Evaluate:$$\frac{1}{2^{101}}\sum_{k=1}^{51} \sum_{r=0}^{k-1}\binom{51}{k}\binom{50}{r}$$ My Attempt:
I did try writing the series $(1+x)^{50}$and $(1+x)^{50}$ separately,then multiplied but could not determine the power of $x$ whose coefficient should be found.Can Vandermonde's Identity be put to use here.
On
Here's an alternative solution.
Observe \begin{align} S=&\ \sum^{51}_{k=1}\sum^{k-1}_{r=0}\binom{51}{k}\binom{50}{r} =\ \sum^{51}_{k=1}\sum^{k-1}_{r=0}\binom{51}{51-k}\binom{50}{50-r}\\ =&\ \sum^{50}_{k'=0} \sum^{50}_{r'=k'}\binom{51}{k'}\binom{50}{r'} = \sum^{51}_{k'=0} \sum^{50}_{r'=k'}\binom{51}{k'}\binom{50}{r'}. \end{align} Hence it follows \begin{align} 2S= \sum^{51}_{k=0}\sum_{r=0}^{50}\binom{51}{k}\binom{50}{r}= \sum^{51}_{k=0}\binom{51}{k}\sum_{r=0}^{50}\binom{50}{r}=2^{51}\cdot 2^{50} \end{align} which means \begin{align} S = 2^{100}. \end{align} Hence you arrive at $S/2^{101} = 1/2$.
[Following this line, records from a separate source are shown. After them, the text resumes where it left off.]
Lemma list_sum_filter_le {A} (f : A -> Z) (g : A -> bool) l : Forall (fun x => 0 <= f x)%Z l ->
  (list_sum f (List.filter g l) <= list_sum f l)%Z.
Proof.
  unfold list_sum. induction 1 as [|x l Hx _ IH]; cbn; [lia|]. destruct (g x); cbn; lia.
Qed.

Lemma length_List_filter_le {A} (g : A -> bool) (l : list A) : (length (List.filter g l) <= length l)%nat.
Proof. induction l as [|x l IH]; cbn; [lia|]. destruct (g x); cbn; lia. Qed.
Using the identity $$ \binom{51}{k}=\binom{50}{k}+\binom{50}{k-1}, $$ we get $$ \sum_{k=1}^{51} \sum_{r=0}^{k-1}\binom{51}{k}\binom{50}{r}=\sum_{k=1}^{51} \sum_{r=0}^{k-1}\binom{50}{k}\binom{50}{r}+\sum_{k=1}^{51} \sum_{r=0}^{k-1}\binom{50}{k-1}\binom{50}{r}.$$ Observe that the former is equal to $$ \sum_{k=0}^{50} \sum_{r=0}^{k-1}\binom{50}{k}\binom{50}{r}= \sum_{ 0\leq r<k\leq 50}\binom{50}{k}\binom{50}{r} = \sum_{ 0\leq k<r\leq 50}\binom{50}{k}\binom{50}{r}=\sum_{k=0}^{50} \sum_{r=k+1}^{50}\binom{50}{k}\binom{50}{r}. $$ Also note that the latter is equal to $$\begin{eqnarray} \sum_{k=1}^{51} \sum_{r=0}^{k-1}\binom{50}{k-1}\binom{50}{r}=\sum_{k=0}^{50}\sum_{r=0}^{k}\binom{50}{k}\binom{50}{r}. \end{eqnarray}$$ Gathering them together yields $$ \sum_{k=0}^{50} \sum_{r=k+1}^{50}\binom{50}{k}\binom{50}{r}+\sum_{k=0}^{50}\sum_{r=0}^{k}\binom{50}{k}\binom{50}{r}=\sum_{k=0}^{50} \sum_{r=0}^{50}\binom{50}{k}\binom{50}{r} = 2^{50}\cdot2^{50} = 2^{100}. $$ Hence the answer is $\frac{1}{2}$.